From the outset, it is important to acknowledge an obvious truth: no budget is ever perfect. I submit to you that every national budget, without exception, contains areas that invite criticism, critique and demand refinement. That reality is neither new, unusual nor problematic; it is the essence of democratic governance and public accountability that our country’s democracy enjoys. What matters, however, is not perfection but direction, intent, and real tangible and intangible positive impact.
Budgets are not merely abstract financial instruments. They are, fundamentally, moral and political documents. They reveal a Government’s priorities, its values, its vision and its commitment and responsiveness to the lived conditions, experiences and realities of its citizens. Judged by this standard, I put it to you that the Government’s 2026 budget stands firmly as a people-first framework, one that carefully balances immediate social support with long-term economic transformation and social protection with productive and pragmatic investment.

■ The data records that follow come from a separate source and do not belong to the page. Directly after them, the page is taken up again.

(** * StateRail: the run execution engine and its event log

    A shallow embedding of [apps/api/src/db.ts] (the Store) and
    [apps/api/src/executor.ts] (the Executor) together with the theorems
    that relate them to the design specification.

    Conventions.
    - A SQLite table is the list of its rows in rowid order (an INSERT
      appends at the end).  PRIMARY KEY and FOREIGN KEY clauses of the schema
      are checked by the statements that can violate them.
    - A JavaScript exception is the [Throw] result of the monad [M]; the
      state reached before the exception is kept, as in JavaScript, except
      inside [transaction], which rolls the database back.
    - [now()] and [nanoid()] read two oracles of the environment: the n-th
      reading of the clock and the n-th identifier drawn.
    - An [async] function is cut at its [await]s: each piece between two
      [await]s is one atomic function on the [World], and the suspended
      calls are kept in the [World] as [Task]s. *)

From Stdlib Require Import ZArith Lia Permutation Sorted.
From stdpp Require Import base strings list gmap pretty.

Local Open Scope string_scope.
Local Open Scope list_scope.

(** ** Data model ([db.ts], lines 6-58) *)

Inductive StepType := HTTP | DELAY | MANUAL.
Inductive RunStatus := PENDING | RUNNING | SUCCEEDED | FAILED.
Inductive EventType :=
  | RUN_STARTED | STEP_STARTED | STEP_SUCCEEDED | STEP_FAILED
  | RUN_SUCCEEDED | RUN_FAILED.

#[global] Instance StepType_eq_dec : EqDecision StepType.
Proof. solve_decision. Defined.
#[global] Instance RunStatus_eq_dec : EqDecision RunStatus.
Proof. solve_decision. Defined.
#[global] Instance EventType_eq_dec : EqDecision EventType.
Proof. solve_decision. Defined.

It is entirely reasonable that citizens, myself included, may wish to see even greater allocations for public assistance and our senior citizens. Such concerns are valid and legitimate and have been echoed by citizens across past administrations and generations. They are part of the ongoing national conversation about equity and care. However, it would be intellectually dishonest to dismiss the overall thrust and coherence of the budget based on selective dissatisfaction, divorced from its broader developmental logic.
While the Opposition has chosen to focus narrowly on the title or theme of the Budget or selected headline figures and recycled proposals, the Government’s approach is anchored in outcomes, some immediate, others structural and long-term. These outcomes include improved wages through respectful and practical collective bargaining processes with unions, enhanced working conditions, expanded employment opportunities, stronger household stability, increased home ownership, and safer, cleaner communities. Central to this framework is the deliberate empowerment of our country’s young people through free access to education, skills training, entrepreneurship, and increased access to affordable financing. Investments in the creative or “orange” economy, alongside the building out of modern sporting and recording facilities, further signal its strategic commitment to nurturing talent and diversifying the economy beyond the traditional sectors.
Equally significant is the treatment of senior citizens. Budget 2026 ensures that our ageing Guyanese can live with dignity through expanded healthcare access, free medicines, strengthened and enhanced community health centres, transportation grants, spectacle and denture assistance, and increased old-age “assistance”. I deliberately use the term “assistance” rather than “pension” for it connotes previous work, as this sustained provision is non-contributory and universal in nature, an entitlement to all Guyanese 65 years and over, grounded in citizenship and age alone, not prior income or location of employment. Whether one resided locally or spent most of their productive years abroad in the diaspora, this continuous support remains a birth right.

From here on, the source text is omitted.